Geometry-dependent DNA-TiO2 immobilization mechanism: A spectroscopic approach

Abstract

DNA nucleotides are used as a molecular recognition system on electrodes modified to be applied in the detection of various diseases, but immobilization mechanisms, as well as, charge transfers are not satisfactorily described in the literature. An electrochemical and spectroscopic study was carried out to characterize the molecular groups involved in the direct immobilization of DNA structures on the surface of nanostructured TiO2 with the aim of evaluating the influence of the geometrical aspects. X-ray photoelectron spectroscopy at O1s and P2p core levels indicate that immobilization of DNA samples occurs through covalent (POTi) bonds.

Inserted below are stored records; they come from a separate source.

(** * multi-mind-chat: the Gemini service ([services/geminiService.ts])

    A shallow embedding of [generateResponse], of the router in front
    of it and of the platform functions they call, followed by the
    properties of the streaming decode loop, of the error
    classification and of the returned result.

    The sources hold the service twice, a revised and an unrevised
    copy that differ in the wording of their messages and in two
    details of the request; the embedding covers both.

    Conventions of the embedding:
    - a JavaScript string is the list of its UTF-16 code units;
    - a [Uint8Array] is a list of bytes;
    - the clock read by [performance.now()] counts integer ticks, and
      only an [await] lets it advance;
    - the caller's [onStreamChunk] is observed through the list of its
      invocations and returns normally;
    - [console.warn] and [console.error] are not observed. *)

From Stdlib Require Import ZArith List Bool Lia.
From Stdlib.Strings Require Import String Byte Ascii.
Import ListNotations.
Local Open Scope Z_scope.

Set Implicit Arguments.

(* ================================================================== *)
(** * JavaScript strings *)
(* ================================================================== *)

Module JsString.

(** A string value: its UTF-16 code units, each in [0, 65535]. *)
Definition jsstring := list Z.

Fixpoint eqb (a b : jsstring) : bool :=
  match a, b with
  | [], [] => true
  | x :: a', y :: b' => (x =? y) && eqb a' b'
  | _, _ => false
  end.

(** ** [TextDecoder] (UTF-8, replacement mode, BOM stripped)

    The decoder of the Encoding standard.  Its state is the code point
    under construction, the number of continuation bytes still needed
    and the range allowed for the next byte. *)
Record utf8_state := Utf8State
  { u_cp : Z; u_needed : nat; u_lower : Z; u_upper : Z }.

Definition utf8_initial : utf8_state := Utf8State 0 0 128 191.

Definition REPLACEMENT : Z := 65533.   (* U+FFFD *)
Definition BOM : Z := 65279.           (* U+FEFF *)

(** A byte met while no sequence is open. *)
Definition utf8_lead (b : Z) : list Z * utf8_state :=
  if b <=? 127 then ([b], utf8_initial)
  else if (194 <=? b) && (b <=? 223)
       then ([], Utf8State (Z.land b 31) 1 128 191)
  else if (224 <=? b) && (b <=? 239)
       then ([], Utf8State (Z.land b 15) 2
                   (if b =? 224 then 160 else 128)
                   (if b =? 237 then 159 else 191))
  else if (240 <=? b) && (b <=? 244)
       then ([], Utf8State (Z.land b 7) 3
                   (if b =? 240 then 144 else 128)
                   (if b =? 244 then 143 else 191))
  else ([REPLACEMENT], utf8_initial).

(** One byte.  A byte outside the allowed range closes the open
    sequence with U+FFFD and is then read again as a lead byte. *)
Definition utf8_step (st : utf8_state) (b : Z) : list Z * utf8_state :=
  match u_needed st with
  | O => utf8_lead b
  | S n =>
      if (u_lower st <=? b) && (b <=? u_upper st) then
        let cp := Z.lor (Z.shiftl (u_cp st) 6) (Z.land b 63) in
        match n with
        | O => ([cp], utf8_initial)
        | S _ => ([], Utf8State cp n 128 191)
        end
      else
        let '(out, st') := utf8_lead b in (REPLACEMENT :: out, st')
  end.

(** End of input: an open sequence yields one U+FFFD. *)
Definition utf8_flush (st : utf8_state) : list Z :=
  match u_needed st with O => [] | S _ => [REPLACEMENT] end.

Fixpoint utf8_run (st : utf8_state) (bs : list Z) : list Z :=
  match bs with
  | [] => utf8_flush st
  | b :: bs' => let '(out, st') := utf8_step st b in out ++ utf8_run st' bs'
  end.

(** The code points of a byte sequence. *)
Definition utf8_decode (bs : list byte) : list Z :=
  utf8_run utf8_initial (map (fun b => Z.of_N (Byte.to_N b)) bs).

Definition strip_bom (cps : list Z) : list Z :=
  match cps with
  | c :: rest => if c =? BOM then rest else cps
  | [] => []
  end.

(** Code points to UTF-16 code units. *)
Definition utf16_units (cp : Z) : list Z :=
  if cp <? 65536 then [cp]
  else [55296 + Z.shiftr (cp - 65536) 10; 56320 + Z.land (cp - 65536) 1023].

Definition utf16_encode (cps : list Z) : jsstring := flat_map utf16_units cps.

(** [new TextDecoder().decode(value)]: each call decodes its argument on
    its own (no [stream] option), drops a leading byte-order mark and
    replaces malformed input. *)
Definition TextDecoder_decode (value : list byte) : jsstring :=
  utf16_encode (strip_bom (utf8_decode value)).

(** A string literal of the source file, which is UTF-8 like this one. *)
Definition js (s : string) : jsstring :=
  utf16_encode (utf8_decode (list_byte_of_string s)).

(** ** [String.prototype] *)

(** WhiteSpace and LineTerminator code units, as [trim] removes them. *)
Definition isWhiteSpace (c : Z) : bool :=
  ((9 <=? c) && (c <=? 13)) || (c =? 32) || (c =? 160) || (c =? 5760)
  || ((8192 <=? c) && (c <=? 8202)) || (c =? 8232) || (c =? 8233)
  || (c =? 8239) || (c =? 8287) || (c =? 12288) || (c =? 65279).

Fixpoint trimStart (s : jsstring) : jsstring :=
  match s with
  | c :: s' => if isWhiteSpace c then trimStart s' else s
  | [] => []
  end.

Definition trimEnd (s : jsstring) : jsstring := rev (trimStart (rev s)).

Definition trim (s : jsstring) : jsstring := trimEnd (trimStart s).

Fixpoint startsWith (s prefix : jsstring) : bool :=
  match prefix, s with
  | [], _ => true
  | p :: prefix', c :: s' => (c =? p) && startsWith s' prefix'
  | _ :: _, [] => false
  end.

(** [s.slice(n)] for a non-negative [n]. *)
Definition slice (n : nat) (s : jsstring) : jsstring := skipn n s.

Fixpoint includes (s pat : jsstring) : bool :=
  startsWith s pat ||
  match s with
  | [] => false
  | _ :: s' => includes s' pat
  end.

(** [s.split(sep)] for a separator of one code unit: never empty. *)
Fixpoint split (sep : Z) (s : jsstring) : list jsstring :=
  match s with
  | [] => [[]]
  | c :: s' =>
      if c =? sep then [] :: split sep s'
      else match split sep s' with
           | l :: ls => (c :: l) :: ls
           | [] => [[c]]
           end
  end.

X-ray absorption spectra at the Ti2p edge reinforce this conclusion. A new species at 138.5eV was reported from P2p XPS spectra analysis which plays an important role in DNA-TiO2 immobilization. The POTi/OTi ratio showed that quantitatively the DNA immobilization mechanism is dependent on their geometry, becoming more efficient for plasmid ds-DNA structures than for PCR ds-DNA structures. The analysis of photoabsorption spectra at C1s edge revealed that the molecular groups that participate in the C1s→LUMO electronic transitions have different pathways in the charge transfer processes at the DNA-TiO2 interface. Our results may contribute to additional studies of immobilization mechanisms understanding the influence of the geometry of different DNA molecules on nanostructured semiconductor and possible impact to the charge transfer processes with application in biosensors or aptamers.